Wie Eingriffe des Menschen zur Faunenveränderung beitragen, zeigt das Beispiel der Dohle. Mit der „Sanierung“ der Platanen und dem Kurzscheren des Rasens im Herrngarten verloren die Dohlen ihre Bruthöhlen und Nahrungsgrundlage für die Jungenaufzucht. Seit über 30 Jahren gibt es in DA keine Dohlen mehr, dafür infolge unsinniger Fütterung umso mehr Stadttauben. Haus- und Dachsanierungen und die Anwendung von giftigen Holzschutzmitteln haben zum Rückgang der Fledermaus- und Mauerseglerbestände beigetragen. Gerold Herzig hat 1995 noch 11 Fledermausarten nachgewiesen. Beim Wiederaufbau des Alten Pädagogs wurden zur Förderung des Mauerseglers Bruthöhlensteine in die Wände eingebaut. Der Schutz der vielfältigen, abwechslungsreichen Natur in und um DA sollte uns alle Anstrengungen wert sein!
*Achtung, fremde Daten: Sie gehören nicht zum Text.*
(** [vertexBufferSize], [vertexCount] and [vertices] are assigned together. *)
Definition set_vertexBuffer (size : Z) (count : spec_float) (d : Loader)
  : Loader :=
  mkLoader (readState d) (indexSize d) (hasColor d) (hasUV d) (hasNormal d)
    (scale d) (offset d) (Some count) (Some size)
    (Some (Uint32Array (zeros size)))
    (vertexWriteIndex d) (triangleCount d) (indexCount d) (indices d)
    (indicesWriteIndex d) (trailingChunkData d).

(** [indexCount], [triangleCount] and [indices] are assigned together. *)
Definition set_indexBuffer (count : Z) (triangles : spec_float)
  (buffer : TypedArray) (d : Loader) : Loader :=
  mkLoader (readState d) (indexSize d) (hasColor d) (hasUV d) (hasNormal d)
    (scale d) (offset d) (vertexCount d) (vertexBufferSize d) (vertices d)
    (vertexWriteIndex d) (Some triangles) (Some count) (Some buffer)
    (indicesWriteIndex d) (trailingChunkData d).

(** [vertices[vertexWriteIndex] = vertex; vertexWriteIndex += 1]. *)
Definition set_vertexWritten (buffer : TypedArray) (d : Loader) : Loader :=
  mkLoader (readState d) (indexSize d) (hasColor d) (hasUV d) (hasNormal d)
    (scale d) (offset d) (vertexCount d) (vertexBufferSize d) (Some buffer)
    (vertexWriteIndex d + 1) (triangleCount d) (indexCount d) (indices d)
    (indicesWriteIndex d) (trailingChunkData d).

(** [indices[indicesWriteIndex] = index; indicesWriteIndex += 1]. *)
Definition set_indexWritten (buffer : TypedArray) (d : Loader) : Loader :=
  mkLoader (readState d) (indexSize d) (hasColor d) (hasUV d) (hasNormal d)
    (scale d) (offset d) (vertexCount d) (vertexBufferSize d) (vertices d)
    (vertexWriteIndex d) (triangleCount d) (indexCount d) (Some buffer)
    (indicesWriteIndex d + 1) (trailingChunkData d).

Definition set_trailingChunkData (v : option (list byte)) (d : Loader)
  : Loader :=
  mkLoader (readState d) (indexSize d) (hasColor d) (hasUV d) (hasNormal d)
    (scale d) (offset d) (vertexCount d) (vertexBufferSize d) (vertices d)
    (vertexWriteIndex d) (triangleCount d) (indexCount d) (indices d)
    (indicesWriteIndex d) v.

(** ** One pass of [appendChunks]

    Inside a pass the loader reads the merged chunk [value] through [view]
    and keeps the local [readIndex]; a stage takes and returns the closure
    variables together with [readIndex]. The chunk handed over by the reader
    is taken to own its buffer, so [value.buffer] holds exactly the bytes of
    [value]. *)

Definition Pass : Type := Loader * Z.

(** Truthiness of a flag that may still be [undefined]. *)
Definition truthy (b : option bool) : bool := default false b.

(** [a >= b] and [a < b] where [b] may be [undefined]: both are false then. *)
Definition geNumber (a : Z) (b : option Z) : bool :=
  match b with Some b => a >=? b | None => false end.
Definition ltNumber (a : Z) (b : option Z) : bool :=
  match b with Some b => a <? b | None => false end.

Definition inState (d : Loader) (s : ModelReadState) : bool :=
  bool_decide (readState d = s).

Section Stages.
Variable view : list byte.
Variable chunkSize : Z.

Definition stageIndexSize (p : Pass) : Completion Pass :=
  let '(d, readIndex) := p in
  if inState d IndexSize && (chunkSize >=? 1) then
    let d := set_readState VertexComponents d in
    let! b := getUint8 view 0 in
    Normal (set_indexSize b d, readIndex + 1)
  else Normal p.

Definition stageVertexComponents (p : Pass) : Completion Pass :=
  let '(d, readIndex) := p in
  if inState d VertexComponents && (chunkSize >=? 1) then
    let d := set_readState ScaleFactor d in
    let! componentMask := getUint8 view readIndex in
    Normal (set_components (negb (Z.land componentMask 4 =? 0))
                           (negb (Z.land componentMask 2 =? 0))
                           (negb (Z.land componentMask 1 =? 0)) d,
            readIndex + 1)
  else Normal p.

Definition stageScaleFactor (p : Pass) : Completion Pass :=
  let '(d, readIndex) := p in
  if inState d ScaleFactor && (chunkSize - readIndex >=? 8) then
    let d := set_readState ModelOffset d in
    let! x := getFloat64 view readIndex in
    Normal (set_scale x d, readIndex + 8)
  else Normal p.

Definition stageModelOffset (p : Pass) : Completion Pass :=
  let '(d, readIndex) := p in
  if inState d ModelOffset && (chunkSize - readIndex >=? 12) then
    let d := set_readState VertexCount d in
    let! x := getFloat32 view readIndex in
    let! y := getFloat32 view (readIndex + 4) in
    let! z := getFloat32 view (readIndex + 8) in
    Normal (set_offset (x, y, z) d, readIndex + 12)
  else Normal p.

(** Words per vertex: [hasUV && hasNormal ? 4 : hasUV || hasNormal ? 3 : 2]. *)
Definition stride (d : Loader) : Z :=
  if truthy (hasUV d) && truthy (hasNormal d) then 4
  else if truthy (hasUV d) || truthy (hasNormal d) then 3
  else 2.

Definition stageVertexCount (p : Pass) : Completion Pass :=
  let '(d, readIndex) := p in
  if inState d VertexCount && (chunkSize - readIndex >=? 4) then
    let d := set_readState IndexCount d in
    let! size := getUint32 view readIndex in
    Normal (set_vertexBuffer size (numberDiv size (stride d)) d,
            readIndex + 4)
  else Normal p.

(** The [switch (indexSize)] that allocates [indices]. *)
Definition newIndices (size : option Z) (count : Z) : TypedArray :=
  match size with
  | Some 1 => Uint8Array (zeros count)
  | Some 2 => Uint16Array (zeros count)
  | _ => Uint32Array (zeros count)
  end.

Definition stageIndexCount (p : Pass) : Completion Pass :=
  let '(d, readIndex) := p in
  if inState d IndexCount && (chunkSize - readIndex >=? 4) then
    let d := set_readState VertexData d in
    let! count := getUint32 view readIndex in
    Normal (set_indexBuffer count (numberDiv count 3)
                            (newIndices (indexSize d) count) d,
            readIndex + 4)
  else Normal p.

(** The first [while]. Every turn that does not leave the loop moves
    [readIndex] four bytes on, so the loop runs at most once more than
    there are bytes left. *)
Fixpoint whileVertexData (fuel : nat) (p : Pass) : Completion Pass :=
  match fuel with
  | O => Normal p
  | S fuel =>
    let '(d, readIndex) := p in
    if inState d VertexData && (chunkSize - readIndex >=? 4) then
      if geNumber (vertexWriteIndex d) (vertexBufferSize d) then
        Normal (set_readState IndexData d, readIndex)
      else
        let! vertex := getUint32 view readIndex in
        let! buffer := storeInto (vertices d) (vertexWriteIndex d) vertex in
        whileVertexData fuel (set_vertexWritten buffer d, readIndex + 4)
    else Normal p
  end.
Lit.: Dressler, Armin: Grabwespen, Wegwespen und solitäre Faltenwespen (Hymenoptera: Sphecidae, Pompilidae, Eumenidae) der Gemarkung Darmstadt-Eberstadt und angrenzender Gebiete. In: Hessische Faunistische Briefe 19, 2000, S. 28-38;  Feustel, Hanns / Scheer, Georg: Die Tierwelt des Naturparks Bergstraße-Odenwald. In: Bericht 1973-1975 des Naturwissenschaftlichen Vereins Darmstadt, 1976, S. 39-65; Groh, Klaus: Aktualisierte Liste geschützter und gefährdeter Tierarten des Stadtkreises Darmstadt und Bibliographie von Arbeiten zur Fauna des Stadtkreises Darmstadt. In: Bericht NF 7 Naturwissenschaftlicher Verein Darmstadt, 1983, S. 69-99; Herzig, Gerold: Fledermauserfassung im Stadtgebiet Darmstadt 1995, Stockstadt/Rhein; Feustel, Hanns: Gefleckte Weinbergschnecke (Helix aspersa Cornu aspersum) und Amerikanische Zapfenwanze (Leptoglossus occidentalis) – Zwei zoologische „Neubürger“ in Darmstadt. In: Bericht NF 32/33 Naturwissenschaftlicher verein Darmstadt 2010, S. 193-196.